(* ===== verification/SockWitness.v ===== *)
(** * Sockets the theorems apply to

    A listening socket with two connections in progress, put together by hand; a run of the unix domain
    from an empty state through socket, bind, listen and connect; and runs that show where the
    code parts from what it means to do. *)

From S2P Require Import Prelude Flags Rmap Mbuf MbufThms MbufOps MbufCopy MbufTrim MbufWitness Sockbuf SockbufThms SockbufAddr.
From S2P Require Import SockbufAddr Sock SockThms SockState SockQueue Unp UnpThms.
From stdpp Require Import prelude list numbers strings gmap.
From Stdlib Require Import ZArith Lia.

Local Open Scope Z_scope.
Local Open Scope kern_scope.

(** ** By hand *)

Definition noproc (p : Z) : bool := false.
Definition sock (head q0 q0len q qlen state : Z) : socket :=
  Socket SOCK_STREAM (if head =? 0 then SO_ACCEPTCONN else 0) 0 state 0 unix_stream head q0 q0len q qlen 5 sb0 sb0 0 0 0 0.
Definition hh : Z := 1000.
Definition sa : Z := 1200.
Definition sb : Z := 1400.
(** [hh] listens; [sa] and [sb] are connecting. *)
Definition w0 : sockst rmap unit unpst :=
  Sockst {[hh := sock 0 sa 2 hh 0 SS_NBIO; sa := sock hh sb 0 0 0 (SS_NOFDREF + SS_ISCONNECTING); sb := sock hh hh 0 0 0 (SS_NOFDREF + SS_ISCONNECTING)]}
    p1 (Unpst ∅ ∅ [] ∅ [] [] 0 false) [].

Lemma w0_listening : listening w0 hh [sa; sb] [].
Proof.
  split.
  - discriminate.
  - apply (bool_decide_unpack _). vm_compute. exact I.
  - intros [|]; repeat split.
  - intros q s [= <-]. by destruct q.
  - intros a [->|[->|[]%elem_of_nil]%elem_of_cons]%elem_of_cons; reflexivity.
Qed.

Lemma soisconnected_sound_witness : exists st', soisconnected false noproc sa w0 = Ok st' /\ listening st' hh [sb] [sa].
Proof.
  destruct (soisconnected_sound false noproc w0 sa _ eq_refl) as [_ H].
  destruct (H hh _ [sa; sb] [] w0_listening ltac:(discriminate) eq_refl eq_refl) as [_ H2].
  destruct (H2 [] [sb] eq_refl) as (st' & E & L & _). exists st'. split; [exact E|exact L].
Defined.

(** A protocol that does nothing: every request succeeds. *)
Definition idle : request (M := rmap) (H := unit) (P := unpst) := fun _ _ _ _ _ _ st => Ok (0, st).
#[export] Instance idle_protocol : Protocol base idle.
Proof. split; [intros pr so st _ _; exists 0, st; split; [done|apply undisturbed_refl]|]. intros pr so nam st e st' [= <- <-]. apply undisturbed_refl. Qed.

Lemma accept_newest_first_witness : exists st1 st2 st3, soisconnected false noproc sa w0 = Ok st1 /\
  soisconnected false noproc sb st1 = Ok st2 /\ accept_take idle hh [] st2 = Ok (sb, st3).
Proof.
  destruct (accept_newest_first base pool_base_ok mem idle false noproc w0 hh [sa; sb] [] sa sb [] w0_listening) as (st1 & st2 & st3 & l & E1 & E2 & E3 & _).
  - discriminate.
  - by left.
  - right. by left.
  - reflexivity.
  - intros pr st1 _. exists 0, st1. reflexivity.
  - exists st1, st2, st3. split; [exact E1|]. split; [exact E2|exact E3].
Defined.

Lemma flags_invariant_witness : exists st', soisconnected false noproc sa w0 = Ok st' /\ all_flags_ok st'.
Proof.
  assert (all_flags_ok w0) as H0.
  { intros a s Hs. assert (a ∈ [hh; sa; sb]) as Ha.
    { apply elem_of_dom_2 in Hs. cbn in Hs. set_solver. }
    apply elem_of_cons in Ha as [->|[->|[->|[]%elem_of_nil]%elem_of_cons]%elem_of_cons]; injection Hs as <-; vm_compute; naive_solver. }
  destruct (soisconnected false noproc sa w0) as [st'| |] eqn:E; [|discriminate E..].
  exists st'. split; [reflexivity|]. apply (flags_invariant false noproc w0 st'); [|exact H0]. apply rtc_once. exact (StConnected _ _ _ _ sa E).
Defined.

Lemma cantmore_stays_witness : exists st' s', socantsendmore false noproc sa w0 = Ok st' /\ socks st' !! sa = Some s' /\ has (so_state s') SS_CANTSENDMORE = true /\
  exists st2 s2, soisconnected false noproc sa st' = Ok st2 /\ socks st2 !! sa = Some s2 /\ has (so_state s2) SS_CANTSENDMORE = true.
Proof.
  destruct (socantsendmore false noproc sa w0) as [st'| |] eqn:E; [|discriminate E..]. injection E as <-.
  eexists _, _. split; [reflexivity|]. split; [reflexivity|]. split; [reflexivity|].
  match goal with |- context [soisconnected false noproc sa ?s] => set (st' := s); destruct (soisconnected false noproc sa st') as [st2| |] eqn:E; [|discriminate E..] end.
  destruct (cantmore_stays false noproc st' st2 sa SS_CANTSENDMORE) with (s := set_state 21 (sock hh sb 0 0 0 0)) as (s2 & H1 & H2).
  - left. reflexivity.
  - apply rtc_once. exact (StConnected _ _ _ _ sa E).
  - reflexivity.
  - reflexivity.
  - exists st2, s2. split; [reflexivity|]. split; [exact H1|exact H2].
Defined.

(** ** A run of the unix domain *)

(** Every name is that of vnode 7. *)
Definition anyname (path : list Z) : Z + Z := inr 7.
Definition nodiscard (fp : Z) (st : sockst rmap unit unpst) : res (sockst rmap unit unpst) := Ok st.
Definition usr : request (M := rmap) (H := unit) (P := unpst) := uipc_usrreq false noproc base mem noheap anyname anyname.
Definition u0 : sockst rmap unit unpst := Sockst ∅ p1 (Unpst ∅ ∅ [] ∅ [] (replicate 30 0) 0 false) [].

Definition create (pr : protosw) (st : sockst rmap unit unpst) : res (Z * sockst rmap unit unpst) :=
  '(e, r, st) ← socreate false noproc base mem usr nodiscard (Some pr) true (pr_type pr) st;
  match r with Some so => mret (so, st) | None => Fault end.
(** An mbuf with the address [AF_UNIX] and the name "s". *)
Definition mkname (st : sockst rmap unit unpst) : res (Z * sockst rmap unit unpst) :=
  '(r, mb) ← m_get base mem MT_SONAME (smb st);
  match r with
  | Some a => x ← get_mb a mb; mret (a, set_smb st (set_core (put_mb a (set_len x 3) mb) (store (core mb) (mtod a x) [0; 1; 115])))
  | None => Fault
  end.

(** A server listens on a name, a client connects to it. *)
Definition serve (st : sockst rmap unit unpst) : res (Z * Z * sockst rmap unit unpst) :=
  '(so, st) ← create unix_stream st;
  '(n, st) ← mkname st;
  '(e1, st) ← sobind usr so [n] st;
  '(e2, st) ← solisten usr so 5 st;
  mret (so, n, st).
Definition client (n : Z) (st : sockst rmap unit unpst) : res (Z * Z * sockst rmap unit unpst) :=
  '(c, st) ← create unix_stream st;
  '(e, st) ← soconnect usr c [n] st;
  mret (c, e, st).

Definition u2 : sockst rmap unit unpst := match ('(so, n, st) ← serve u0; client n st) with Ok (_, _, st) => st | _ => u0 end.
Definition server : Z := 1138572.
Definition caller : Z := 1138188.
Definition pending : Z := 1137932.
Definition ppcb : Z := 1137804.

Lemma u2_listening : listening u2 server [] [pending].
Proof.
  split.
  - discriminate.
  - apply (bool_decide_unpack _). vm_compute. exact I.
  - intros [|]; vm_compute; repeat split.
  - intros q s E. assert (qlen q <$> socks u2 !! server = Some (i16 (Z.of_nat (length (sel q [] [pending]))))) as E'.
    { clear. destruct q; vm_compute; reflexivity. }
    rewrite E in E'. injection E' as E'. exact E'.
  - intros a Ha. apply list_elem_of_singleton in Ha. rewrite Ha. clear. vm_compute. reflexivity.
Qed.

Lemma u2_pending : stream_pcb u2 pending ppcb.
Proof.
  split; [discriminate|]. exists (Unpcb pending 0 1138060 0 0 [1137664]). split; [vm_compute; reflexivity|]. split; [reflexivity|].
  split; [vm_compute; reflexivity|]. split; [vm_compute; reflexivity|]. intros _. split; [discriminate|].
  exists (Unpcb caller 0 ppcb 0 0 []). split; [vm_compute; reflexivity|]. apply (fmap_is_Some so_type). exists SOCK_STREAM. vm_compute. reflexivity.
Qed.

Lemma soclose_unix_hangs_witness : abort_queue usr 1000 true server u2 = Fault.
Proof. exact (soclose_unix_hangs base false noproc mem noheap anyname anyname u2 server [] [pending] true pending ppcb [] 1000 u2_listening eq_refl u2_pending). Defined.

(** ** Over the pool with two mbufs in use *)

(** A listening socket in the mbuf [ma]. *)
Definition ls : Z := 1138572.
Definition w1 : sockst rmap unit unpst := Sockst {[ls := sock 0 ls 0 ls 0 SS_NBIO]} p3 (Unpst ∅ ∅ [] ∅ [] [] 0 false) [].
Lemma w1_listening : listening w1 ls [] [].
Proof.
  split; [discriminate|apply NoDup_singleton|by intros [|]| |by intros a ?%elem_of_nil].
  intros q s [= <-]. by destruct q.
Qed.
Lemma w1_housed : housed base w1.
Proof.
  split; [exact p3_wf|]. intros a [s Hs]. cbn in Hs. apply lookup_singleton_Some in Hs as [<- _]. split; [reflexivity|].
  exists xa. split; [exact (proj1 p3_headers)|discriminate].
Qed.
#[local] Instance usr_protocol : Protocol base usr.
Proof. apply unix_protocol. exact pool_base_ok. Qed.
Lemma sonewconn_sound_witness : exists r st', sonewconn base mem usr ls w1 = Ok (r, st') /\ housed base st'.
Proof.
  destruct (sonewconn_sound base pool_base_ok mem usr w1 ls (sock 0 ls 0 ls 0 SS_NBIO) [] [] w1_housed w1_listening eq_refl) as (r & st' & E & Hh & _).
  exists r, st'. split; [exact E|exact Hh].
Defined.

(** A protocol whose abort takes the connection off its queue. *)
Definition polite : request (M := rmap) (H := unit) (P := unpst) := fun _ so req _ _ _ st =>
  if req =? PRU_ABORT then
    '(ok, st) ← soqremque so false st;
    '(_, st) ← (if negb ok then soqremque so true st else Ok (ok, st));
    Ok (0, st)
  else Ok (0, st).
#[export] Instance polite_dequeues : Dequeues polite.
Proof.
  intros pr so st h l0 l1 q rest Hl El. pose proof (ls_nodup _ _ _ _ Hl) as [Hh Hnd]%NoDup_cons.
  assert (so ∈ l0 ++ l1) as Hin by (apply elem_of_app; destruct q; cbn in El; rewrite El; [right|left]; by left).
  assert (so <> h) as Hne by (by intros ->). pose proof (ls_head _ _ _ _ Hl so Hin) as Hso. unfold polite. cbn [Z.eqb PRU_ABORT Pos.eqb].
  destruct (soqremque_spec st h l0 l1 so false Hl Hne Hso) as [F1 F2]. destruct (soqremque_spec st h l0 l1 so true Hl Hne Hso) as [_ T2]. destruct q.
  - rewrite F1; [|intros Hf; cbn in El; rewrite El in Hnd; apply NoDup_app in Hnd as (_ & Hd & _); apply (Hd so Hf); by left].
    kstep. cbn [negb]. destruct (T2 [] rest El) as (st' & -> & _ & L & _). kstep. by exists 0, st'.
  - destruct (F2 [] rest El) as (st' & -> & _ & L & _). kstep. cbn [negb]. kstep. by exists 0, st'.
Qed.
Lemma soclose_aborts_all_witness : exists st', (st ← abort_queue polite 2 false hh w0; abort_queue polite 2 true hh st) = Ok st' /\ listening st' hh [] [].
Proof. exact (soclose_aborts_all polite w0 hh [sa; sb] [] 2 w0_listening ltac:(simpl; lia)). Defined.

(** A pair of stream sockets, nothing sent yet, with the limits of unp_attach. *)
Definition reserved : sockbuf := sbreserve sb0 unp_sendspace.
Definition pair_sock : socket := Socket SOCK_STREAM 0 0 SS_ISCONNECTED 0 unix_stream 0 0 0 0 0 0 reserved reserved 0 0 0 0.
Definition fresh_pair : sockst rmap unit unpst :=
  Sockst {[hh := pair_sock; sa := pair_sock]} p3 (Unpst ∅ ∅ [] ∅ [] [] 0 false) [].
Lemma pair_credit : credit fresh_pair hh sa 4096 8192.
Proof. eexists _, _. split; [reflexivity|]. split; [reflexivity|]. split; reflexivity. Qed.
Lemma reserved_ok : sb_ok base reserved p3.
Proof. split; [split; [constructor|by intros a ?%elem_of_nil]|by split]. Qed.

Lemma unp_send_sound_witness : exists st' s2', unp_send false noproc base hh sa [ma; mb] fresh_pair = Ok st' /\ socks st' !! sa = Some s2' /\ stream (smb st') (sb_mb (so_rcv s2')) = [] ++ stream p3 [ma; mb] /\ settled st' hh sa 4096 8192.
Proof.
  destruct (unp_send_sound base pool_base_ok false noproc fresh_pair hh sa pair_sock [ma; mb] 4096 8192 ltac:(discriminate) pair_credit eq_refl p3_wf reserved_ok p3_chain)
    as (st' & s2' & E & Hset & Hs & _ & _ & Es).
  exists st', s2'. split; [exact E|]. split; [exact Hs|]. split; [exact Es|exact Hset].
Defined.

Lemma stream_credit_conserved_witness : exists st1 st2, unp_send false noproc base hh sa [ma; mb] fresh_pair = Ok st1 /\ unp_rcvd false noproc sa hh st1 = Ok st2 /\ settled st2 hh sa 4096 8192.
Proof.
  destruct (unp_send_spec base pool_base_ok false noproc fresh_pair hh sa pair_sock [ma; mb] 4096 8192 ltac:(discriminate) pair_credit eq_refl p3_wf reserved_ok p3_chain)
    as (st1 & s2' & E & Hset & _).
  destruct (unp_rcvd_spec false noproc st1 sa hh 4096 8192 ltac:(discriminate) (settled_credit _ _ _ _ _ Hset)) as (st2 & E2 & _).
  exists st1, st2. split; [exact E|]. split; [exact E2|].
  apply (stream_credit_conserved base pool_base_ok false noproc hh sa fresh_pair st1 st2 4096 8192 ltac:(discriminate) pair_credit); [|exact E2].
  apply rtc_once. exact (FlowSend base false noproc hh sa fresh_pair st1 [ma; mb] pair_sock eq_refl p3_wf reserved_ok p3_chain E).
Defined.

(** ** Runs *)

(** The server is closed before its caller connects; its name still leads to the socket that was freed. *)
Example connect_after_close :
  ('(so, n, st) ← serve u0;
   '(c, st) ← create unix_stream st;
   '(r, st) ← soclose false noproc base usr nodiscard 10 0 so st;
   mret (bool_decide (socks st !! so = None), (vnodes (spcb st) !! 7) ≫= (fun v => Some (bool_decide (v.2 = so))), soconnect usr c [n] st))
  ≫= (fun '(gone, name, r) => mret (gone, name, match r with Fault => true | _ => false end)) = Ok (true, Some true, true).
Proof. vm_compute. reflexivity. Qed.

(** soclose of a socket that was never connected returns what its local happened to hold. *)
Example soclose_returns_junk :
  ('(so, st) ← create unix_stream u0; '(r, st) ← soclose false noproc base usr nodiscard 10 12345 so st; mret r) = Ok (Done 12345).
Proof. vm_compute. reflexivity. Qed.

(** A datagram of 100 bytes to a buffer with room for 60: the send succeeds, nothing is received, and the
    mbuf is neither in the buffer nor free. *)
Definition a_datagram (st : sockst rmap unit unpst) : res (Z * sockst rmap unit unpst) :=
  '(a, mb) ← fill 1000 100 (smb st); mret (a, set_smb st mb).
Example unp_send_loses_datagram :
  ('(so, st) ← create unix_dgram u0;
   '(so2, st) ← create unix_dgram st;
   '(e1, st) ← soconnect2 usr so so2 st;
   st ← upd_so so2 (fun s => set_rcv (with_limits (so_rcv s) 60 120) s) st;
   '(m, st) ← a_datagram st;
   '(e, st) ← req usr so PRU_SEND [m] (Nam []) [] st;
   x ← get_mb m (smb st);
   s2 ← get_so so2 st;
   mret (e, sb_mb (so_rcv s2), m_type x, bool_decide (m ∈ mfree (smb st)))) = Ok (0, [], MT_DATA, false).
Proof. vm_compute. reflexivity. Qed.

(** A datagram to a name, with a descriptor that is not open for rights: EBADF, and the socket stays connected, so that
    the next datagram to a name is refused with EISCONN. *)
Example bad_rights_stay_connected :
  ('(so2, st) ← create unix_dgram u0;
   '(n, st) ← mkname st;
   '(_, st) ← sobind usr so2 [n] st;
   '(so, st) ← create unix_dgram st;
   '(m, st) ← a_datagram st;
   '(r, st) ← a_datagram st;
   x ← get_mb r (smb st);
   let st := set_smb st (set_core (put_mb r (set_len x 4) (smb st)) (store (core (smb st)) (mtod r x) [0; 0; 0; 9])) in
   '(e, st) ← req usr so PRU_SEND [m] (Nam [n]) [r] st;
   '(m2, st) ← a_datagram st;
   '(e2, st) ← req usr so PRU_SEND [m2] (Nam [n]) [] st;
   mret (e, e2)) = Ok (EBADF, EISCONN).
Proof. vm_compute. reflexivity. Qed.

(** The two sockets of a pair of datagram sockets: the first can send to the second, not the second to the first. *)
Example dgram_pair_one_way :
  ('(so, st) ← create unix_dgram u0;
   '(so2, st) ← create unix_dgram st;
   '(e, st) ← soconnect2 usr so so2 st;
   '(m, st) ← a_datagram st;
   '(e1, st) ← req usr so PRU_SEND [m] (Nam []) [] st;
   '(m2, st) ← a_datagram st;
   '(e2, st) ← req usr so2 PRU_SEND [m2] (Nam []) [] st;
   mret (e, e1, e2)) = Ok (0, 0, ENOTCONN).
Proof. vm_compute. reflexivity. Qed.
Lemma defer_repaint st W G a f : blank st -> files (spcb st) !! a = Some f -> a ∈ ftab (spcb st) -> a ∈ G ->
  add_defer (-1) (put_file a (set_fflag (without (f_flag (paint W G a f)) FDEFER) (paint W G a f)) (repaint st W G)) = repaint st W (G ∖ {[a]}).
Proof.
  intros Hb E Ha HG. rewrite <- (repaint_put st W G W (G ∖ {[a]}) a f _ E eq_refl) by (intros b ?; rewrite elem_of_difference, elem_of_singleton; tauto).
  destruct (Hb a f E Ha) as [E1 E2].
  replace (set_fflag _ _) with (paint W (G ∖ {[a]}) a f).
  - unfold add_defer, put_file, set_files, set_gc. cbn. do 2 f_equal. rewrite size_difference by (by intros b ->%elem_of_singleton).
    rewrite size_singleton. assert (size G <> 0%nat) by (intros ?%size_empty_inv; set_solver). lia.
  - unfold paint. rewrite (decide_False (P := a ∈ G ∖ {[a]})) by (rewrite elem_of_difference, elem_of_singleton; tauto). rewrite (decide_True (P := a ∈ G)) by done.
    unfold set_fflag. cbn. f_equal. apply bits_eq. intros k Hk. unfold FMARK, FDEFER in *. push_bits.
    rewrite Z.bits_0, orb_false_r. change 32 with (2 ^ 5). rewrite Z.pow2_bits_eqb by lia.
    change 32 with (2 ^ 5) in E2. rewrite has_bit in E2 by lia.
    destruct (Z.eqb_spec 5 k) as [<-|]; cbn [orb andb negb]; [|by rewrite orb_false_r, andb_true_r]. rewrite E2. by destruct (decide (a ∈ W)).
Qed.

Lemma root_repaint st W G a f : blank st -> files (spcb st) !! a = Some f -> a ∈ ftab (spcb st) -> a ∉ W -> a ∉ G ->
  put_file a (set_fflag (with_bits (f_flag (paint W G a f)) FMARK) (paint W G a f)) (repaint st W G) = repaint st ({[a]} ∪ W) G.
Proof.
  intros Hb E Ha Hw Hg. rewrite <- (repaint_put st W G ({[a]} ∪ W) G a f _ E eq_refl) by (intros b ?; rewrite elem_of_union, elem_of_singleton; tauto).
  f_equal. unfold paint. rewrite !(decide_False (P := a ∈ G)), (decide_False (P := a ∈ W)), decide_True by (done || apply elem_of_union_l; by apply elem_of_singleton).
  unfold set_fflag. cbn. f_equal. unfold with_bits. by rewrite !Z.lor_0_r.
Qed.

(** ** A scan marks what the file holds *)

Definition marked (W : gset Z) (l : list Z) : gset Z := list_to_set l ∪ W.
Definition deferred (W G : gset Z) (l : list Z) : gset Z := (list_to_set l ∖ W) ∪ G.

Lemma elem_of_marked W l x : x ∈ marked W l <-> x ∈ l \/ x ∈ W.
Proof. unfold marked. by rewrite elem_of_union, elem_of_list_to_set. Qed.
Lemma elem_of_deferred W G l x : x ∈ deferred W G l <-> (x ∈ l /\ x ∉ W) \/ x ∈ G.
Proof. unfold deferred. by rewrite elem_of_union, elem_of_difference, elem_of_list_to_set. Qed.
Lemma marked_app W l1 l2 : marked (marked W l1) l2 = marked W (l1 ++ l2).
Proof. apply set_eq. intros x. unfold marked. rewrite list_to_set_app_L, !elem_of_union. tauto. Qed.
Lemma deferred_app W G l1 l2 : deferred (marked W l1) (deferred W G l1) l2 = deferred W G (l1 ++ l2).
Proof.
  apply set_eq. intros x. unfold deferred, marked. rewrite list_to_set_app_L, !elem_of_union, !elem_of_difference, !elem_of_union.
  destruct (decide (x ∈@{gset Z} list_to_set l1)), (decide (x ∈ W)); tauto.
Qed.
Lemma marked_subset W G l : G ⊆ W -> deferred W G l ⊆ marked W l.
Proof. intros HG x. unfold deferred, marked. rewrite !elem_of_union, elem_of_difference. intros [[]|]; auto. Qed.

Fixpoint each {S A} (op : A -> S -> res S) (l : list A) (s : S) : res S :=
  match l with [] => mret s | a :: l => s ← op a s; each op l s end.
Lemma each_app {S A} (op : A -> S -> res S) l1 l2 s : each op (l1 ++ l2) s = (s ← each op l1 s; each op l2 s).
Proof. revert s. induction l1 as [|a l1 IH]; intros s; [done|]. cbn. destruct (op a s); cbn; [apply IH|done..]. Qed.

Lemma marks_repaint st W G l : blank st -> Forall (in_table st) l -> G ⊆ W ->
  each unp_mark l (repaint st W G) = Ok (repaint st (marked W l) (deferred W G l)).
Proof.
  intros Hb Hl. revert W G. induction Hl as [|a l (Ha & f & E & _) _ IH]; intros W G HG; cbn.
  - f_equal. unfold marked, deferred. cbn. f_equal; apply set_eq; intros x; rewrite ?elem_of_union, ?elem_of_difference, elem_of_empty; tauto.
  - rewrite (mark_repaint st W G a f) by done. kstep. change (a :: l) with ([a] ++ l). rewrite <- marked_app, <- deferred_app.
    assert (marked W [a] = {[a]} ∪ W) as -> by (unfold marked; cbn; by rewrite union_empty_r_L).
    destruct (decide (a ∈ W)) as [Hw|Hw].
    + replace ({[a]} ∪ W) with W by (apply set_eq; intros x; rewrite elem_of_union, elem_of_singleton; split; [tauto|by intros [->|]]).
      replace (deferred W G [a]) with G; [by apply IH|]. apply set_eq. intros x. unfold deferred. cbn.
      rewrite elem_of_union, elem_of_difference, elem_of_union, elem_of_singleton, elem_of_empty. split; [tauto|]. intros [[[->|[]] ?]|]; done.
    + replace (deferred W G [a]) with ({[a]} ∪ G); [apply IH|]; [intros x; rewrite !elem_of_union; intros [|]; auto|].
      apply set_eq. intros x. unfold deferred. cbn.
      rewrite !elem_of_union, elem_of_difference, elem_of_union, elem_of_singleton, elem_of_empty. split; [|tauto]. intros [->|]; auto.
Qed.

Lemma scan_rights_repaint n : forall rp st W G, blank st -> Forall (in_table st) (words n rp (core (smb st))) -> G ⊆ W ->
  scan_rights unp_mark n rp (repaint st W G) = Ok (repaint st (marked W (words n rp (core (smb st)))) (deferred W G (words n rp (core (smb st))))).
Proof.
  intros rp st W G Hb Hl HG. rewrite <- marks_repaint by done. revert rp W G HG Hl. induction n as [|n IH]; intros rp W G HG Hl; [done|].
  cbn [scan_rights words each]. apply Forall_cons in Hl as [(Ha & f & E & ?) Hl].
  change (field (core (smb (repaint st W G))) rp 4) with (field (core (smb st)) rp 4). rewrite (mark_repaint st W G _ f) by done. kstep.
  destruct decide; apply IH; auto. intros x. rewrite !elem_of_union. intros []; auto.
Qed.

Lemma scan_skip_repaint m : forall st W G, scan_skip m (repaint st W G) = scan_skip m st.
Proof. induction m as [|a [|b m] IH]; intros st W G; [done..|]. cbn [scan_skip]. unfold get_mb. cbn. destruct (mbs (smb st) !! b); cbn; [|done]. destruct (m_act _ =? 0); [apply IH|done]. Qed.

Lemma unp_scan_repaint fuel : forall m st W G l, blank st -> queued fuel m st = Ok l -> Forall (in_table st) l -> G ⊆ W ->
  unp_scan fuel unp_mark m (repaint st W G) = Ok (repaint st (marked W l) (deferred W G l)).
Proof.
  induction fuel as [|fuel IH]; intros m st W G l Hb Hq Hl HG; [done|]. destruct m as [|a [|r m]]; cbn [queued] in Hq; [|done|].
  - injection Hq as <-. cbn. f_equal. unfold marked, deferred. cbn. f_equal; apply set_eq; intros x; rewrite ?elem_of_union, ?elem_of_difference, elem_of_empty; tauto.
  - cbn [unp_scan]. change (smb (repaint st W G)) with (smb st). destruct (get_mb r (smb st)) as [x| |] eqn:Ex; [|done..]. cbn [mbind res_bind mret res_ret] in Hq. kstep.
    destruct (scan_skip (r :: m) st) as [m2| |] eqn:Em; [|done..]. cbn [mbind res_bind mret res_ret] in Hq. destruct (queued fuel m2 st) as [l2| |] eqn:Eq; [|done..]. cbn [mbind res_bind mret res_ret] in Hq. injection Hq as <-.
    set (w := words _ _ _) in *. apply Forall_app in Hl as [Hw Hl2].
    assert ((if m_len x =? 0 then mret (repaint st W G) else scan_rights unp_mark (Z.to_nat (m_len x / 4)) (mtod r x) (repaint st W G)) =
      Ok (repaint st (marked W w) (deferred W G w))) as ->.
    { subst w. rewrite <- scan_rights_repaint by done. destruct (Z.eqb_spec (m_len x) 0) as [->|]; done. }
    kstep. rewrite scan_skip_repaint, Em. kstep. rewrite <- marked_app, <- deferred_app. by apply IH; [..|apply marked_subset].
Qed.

### EXERCISE OBJECTIVE
Quote the records from their first line to the line with "code parts from what it means to do. *)", inclusive, without adding or dropping anything.

### RESPONSE TO THE EXERCISE
(* ===== verification/SockWitness.v ===== *)
(** * Sockets the theorems apply to

    A listening socket with two connections in progress, put together by hand; a run of the unix domain
    from an empty state through socket, bind, listen and connect; and runs that show where the
    code parts from what it means to do. *)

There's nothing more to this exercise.